| It's almost like the commenters who are bashing the author of the post did not read the bit in bold, which is his main point: If you tell a database to store something, and it doesn’t complain, you should safely assume that it was stored. This has nothing to do with the 2Gb limitation. Nowhere in the documentation does it mention that it will silently discard your data. What will happen with the 64-bit version if you run out of disk space, more silently discarded data? I know a lot of you may have cut your teeth on MySQL which, in its default configuration, will happily truncate your strings if they are bigger than a column. Guess what? Anyone serious about databases does not consider MySQL to be a proper database with those defaults. And with this, neither is MongoDB, though it may have its uses if you don't need to be absolutely certain that your data is stored. EDIT: Thanks for pointing out getLastError. My point still stands, since guaranteed persistence is optional rather than the default.
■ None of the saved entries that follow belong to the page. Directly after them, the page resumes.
(* ===== verification/BelCache.v ===== *)
(** The evidence index on disk and in its cell, [src/analysis/bel/mod.rs]: the
    wire layout with [save_to], [validate] and [load_from], and [get_or_build],
    where the callers of one project share one construction.

    A hash map is listed in an order of its own ([HashOrder]); a caller of
    [get_or_build] moves by turns of one atomic action each, between which the
    others move. *)

From Stdlib Require Import Strings.Byte Strings.Ascii Strings.String.
From stdpp Require Import pretty.
From S2P Require Import Prelude Text Data Ops Journal Activity MemoryMap Loader Cfg Serving CodeIndex Callees Bel BelBuild BelFacts BelSurface BelBuildFacts BelClaims.
Import Signature (SparseFunctionSignature).

Local Open Scope string_scope.
Local Open Scope list_scope.
Local Open Scope nat_scope.

(** ** The wire layout *)

Definition BEL_DISK_CACHE_MAX_BYTES : Z := 512 * 1024 * 1024.
Definition BEL_DISK_FORMAT_VERSION : Z := 1.

(** [data_dir.join("bel").join(..)], below the data directory *)
Definition bel_cache_path (sha256 : string) : list string := ["bel"; sha256 +:+ ".bel"].

Record WireEntity := mkWireEntity {
  we_id : EntityId;
  we_kind : EntityKind;
  we_display : string;
  we_va : option Z;
  we_file_offset : option Z;
  we_func_entry : option Z
}.
Record WirePropagation := mkWirePropagation {
  wp_surface_to_funcs : list (EntityId * gset EntityId);
  wp_hot_table : list (EntityId * gset EntityId);
  wp_function_neighbors : list (EntityId * gset EntityId)
}.
Record WireOntology := mkWireOntology {
  wo_classes : list (string * EntityId);
  wo_edges : list (EntityId * list EntityId);
  wo_func_labels : list (EntityId * gset EntityId)
}.
Record WireMotifs := mkWireMotifs {
  wm_tokens : list (string * gset EntityId);
  wm_entities : list (string * EntityId)
}.

Section wire.
Context `{!FstLib}.

Record BelDiskIndex := mkDiskIndex {
  format_version : Z;
  dk_config : BelConfig;
  dk_generation : Z;
  dk_base_op_seq : Z;
  dk_entities : list WireEntity;
  dk_normalized : list string;
  name_fst_bytes : fst_bytes;
  name_postings : list (gset EntityId);
  dk_sorted_ids : list EntityId;
  dk_kind_postings : list (EntityKind * gset EntityId);
  token_map : list (string * gset EntityId);
  syncmer_map : list (Z * gset EntityId);
  dk_syncmer_k : nat;
  dk_syncmer_s : nat;
  dk_syncmer_complete : bool;
  numeric_sorted : list (Z * EntityId);
  dk_signatures : list SparseFunctionSignature;
  dk_rare_vocab : list EntityId;
  dk_rare_lookup : gset EntityId;
  dk_signature_width_bits : Z;
  dk_propagation : WirePropagation;
  dk_ontology : WireOntology;
  dk_motifs : WireMotifs;
  dk_function_by_va : list (Z * EntityId);
  dk_slots : list (SlotKey * EntityId);
  dk_stats : BelStats
}.
End wire.

(** The order in which a hash map lists its entries is the map's own. *)
Class HashOrder := {
  hash_entries {K} `{Countable K} {A} : gmap K A → list (K * A)
}.
Class HashOrderLaws `{!HashOrder} : Prop := {
  hash_entries_all {K} `{Countable K} {A} (m : gmap K A) : hash_entries m ≡ₚ map_to_list m
}.
(** [collect] into a map: the last entry of a key stays. *)
Definition collect {K} `{Countable K} {A} (l : list (K * A)) : gmap K A :=
  foldl (λ m e, <[e.1 := e.2]> m) ∅ l.
#[global] Arguments collect : simpl never.

(** [postcard::to_allocvec] and [postcard::from_bytes] on the wire layout. *)
Class IndexCodec `{!FstLib} := {
  wire_to_allocvec : BelDiskIndex → Result bytes;
  wire_from_bytes : bytes → Result BelDiskIndex
}.
Class IndexCodecLaws `{!FstLib, !IndexCodec} : Prop := {
  wire_reads w bs : wire_to_allocvec w = Ok bs → wire_from_bytes bs = Ok w
}.

(** [Display] of [BelBuildError] *)
Definition error_text (e : BelBuildError) : string :=
  match e with
  | Cancelled => "BEL build cancelled"
  | Deadline => "BEL build deadline expired"
  | TooManyEntities => "BEL entity count exceeds u32 capacity"
  | InvalidConfig message => "invalid BEL configuration: " +:+ message
  | Fst message => "could not build BEL FST: " +:+ message
  end.

(** ** Saving and loading *)

Section disk.
Context `{!FstLib, !HashOrder, !IndexCodec}.

(** [BelDiskIndex::validate] *)
Definition validate (requested : BelConfig) (w : BelDiskIndex) : Result () :=
  if decide (format_version w = BEL_DISK_FORMAT_VERSION) then
    if decide (dk_config w = requested) then
      match validate_config (dk_config w) with
      | Some e => Err (error_text e)
      | None =>
          if decide (length (dk_entities w) = length (dk_normalized w)) then
            if decide (length (dk_entities w) = st_entities (dk_stats w)) then Ok ()
            else Err "BEL cache stats/entity count mismatch"
          else Err "BEL cache entity/normalized alignment broken"
      end
    else Err "BEL cache config mismatch; rebuild required"
  else Err ("BEL cache format v" +:+ pretty (format_version w) +:+ " is not supported (expected v1)").

Definition wire_entity (e : Entity) : WireEntity :=
  mkWireEntity (en_id e) (en_kind e) (en_display e) (en_va e) (en_file_offset e) (en_func_entry e).
Definition of_wire_entity (e : WireEntity) : Entity :=
  mkEntity (we_id e) (we_kind e) (we_display e) (we_va e) (we_file_offset e) (we_func_entry e).

(** The wire layout [save_to] makes of an index; ordered maps are listed in
    order. *)
Definition to_wire (i : BelIndex) : BelDiskIndex :=
  mkDiskIndex BEL_DISK_FORMAT_VERSION (config i) (generation i) (base_op_seq i)
    (map wire_entity (entities i)) (normalized i)
    (fst_as_bytes (nf_map (name_fst i))) (nf_postings (name_fst i)) (sorted_ids (name_fst i))
    (hash_entries (kind_postings i)) (hash_entries (token_postings i))
    (hash_entries (syn_map (syncmer_postings i))) (syn_k (syncmer_postings i))
    (syn_s (syncmer_postings i)) (syn_complete (syncmer_postings i)) (numeric i)
    (signatures (signature_store i)) (rare_vocab (signature_store i))
    (rare_lookup (signature_store i)) (width_bits (signature_store i))
    (mkWirePropagation (hash_entries (surface_to_funcs (propagation i)))
       (hash_entries (hot_table (propagation i))) (hash_entries (function_neighbors (propagation i))))
    (mkWireOntology (name_entries (classes (ontology i))) (hash_entries (edges (ontology i)))
       (hash_entries (func_labels (ontology i))))
    (mkWireMotifs (name_entries (motif_tokens (motifs i))) (name_entries (motif_entities (motifs i))))
    (hash_entries (function_by_va i)) (hash_entries (slots i)) (stats i).

(** The index [load_from] makes of a valid wire layout and its transducer. *)
Definition of_wire (w : BelDiskIndex) (m : fst_map) : BelIndex :=
  mkIndex (map of_wire_entity (dk_entities w)) (dk_normalized w)
    (mkNameFst m (name_postings w) (dk_sorted_ids w)) (collect (dk_kind_postings w))
    (collect (token_map w))
    (mkSyncmers (collect (syncmer_map w)) (dk_syncmer_k w) (dk_syncmer_s w) (dk_syncmer_complete w))
    (numeric_sorted w)
    (mkSignatures (dk_signatures w) (dk_rare_vocab w) (dk_rare_lookup w) (dk_signature_width_bits w))
    (mkPropagation (collect (wp_surface_to_funcs (dk_propagation w)))
       (collect (wp_hot_table (dk_propagation w))) (collect (wp_function_neighbors (dk_propagation w))))
    (mkOntology (collect (wo_classes (dk_ontology w))) (collect (wo_edges (dk_ontology w)))
       (collect (wo_func_labels (dk_ontology w))))
    (mkMotifs (collect (wm_tokens (dk_motifs w))) (collect (wm_entities (dk_motifs w))))
    (collect (dk_function_by_va w)) (collect (dk_slots w)) (dk_config w) (dk_generation w)
    (dk_base_op_seq w) (dk_stats w).

(** The outcome of the directory's creation and of the write. *)
Record SaveIo := mkSaveIo { io_dir : bool; io_write : WriteOutcome }.

(** [BelIndex::save_to], with the file it writes. The texts of errors of the file
    system are not modelled. *)
Definition save_to (io : SaveIo) (i : BelIndex) (file : option bytes) : Result bool * option bytes :=
  if decide (BEL_DISK_CACHE_MAX_BYTES < estimated_total_bytes (st_memory (stats i)))%Z then (Ok false, file)
  else
    match wire_to_allocvec (to_wire i) with
    | Err e => (Err e, file)
    | Ok bs =>
        if decide (BEL_DISK_CACHE_MAX_BYTES < Z.of_nat (length bs))%Z then (Ok false, file)
        else if io_dir io then
          (match io_write io with WriteOk => Ok true | _ => Err "write" end,
           write_file (io_write io) bs file)
        else (Err "create_dir_all", file)
    end.

(** [BelIndex::load_from] *)
Definition load_from (file : option bytes) (requested : BelConfig) : Result BelIndex :=
  match file with
  | None => Err "read"
  | Some bs =>
      match wire_from_bytes bs with
      | Err e => Err ("BEL cache decode failed: " +:+ e)
      | Ok w =>
          match validate requested w with
          | Err e => Err e
          | Ok _ =>
              match fst_new (name_fst_bytes w) with
              | inl e => Err ("BEL cache FST decode failed: " +:+ e)
              | inr m => Ok (of_wire w m)
              end
          end
      end
  end.
End disk.

(** ** The shared construction *)

(** A caller of [get_or_build]: its project, configuration and control. Reads
    of the flag and of the clock during the build are [cl_check]. *)
Record Caller := mkCaller {
  cl_project : Analysed;
  cl_config : BelConfig;
  cl_deadline : option Z;
  cl_check : nat → option BelBuildError
}.

Section share.
Context `{!Formatter, !FstLib, !HashOrder, !IndexCodec}.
In fact, reading more of the docs points out that some drivers can call getLastError by default to ensure persistence. That means that MongoDB + Driver X can be considered a database, but not MongoDB on its own. I'm just struggling to imagine being willing to lose some amount of data purely for the sake of performance, so philosophically it's not a database unless you force it to be. Much like MySQL. EDIT2: Not trying to be snarky here, but I would love to hear about datasets people have where missing random data would not be an issue. I'm serious, just want to know what the use case is that MongoDB's default behaviour was designed for. EDIT3: (Seriously) I'm sure MongoDB works splendidly when you setup your driver to ensure that a certain numbers of servers will confirm receipt of the data (if your driver supports such an option), nowhere am I disputing that. But that number really should have a lower bound of 1, enforced by MongoDB itself. And to the guy who called me stupid: you are what's wrong with HN. |
Demonstrably false. http://www.mongodb.org/display/DOCS/getLastError+Command
"MongoDB does not wait for a response by default when writing to the database. Use the getLastError command to ensure that operations have succeeded."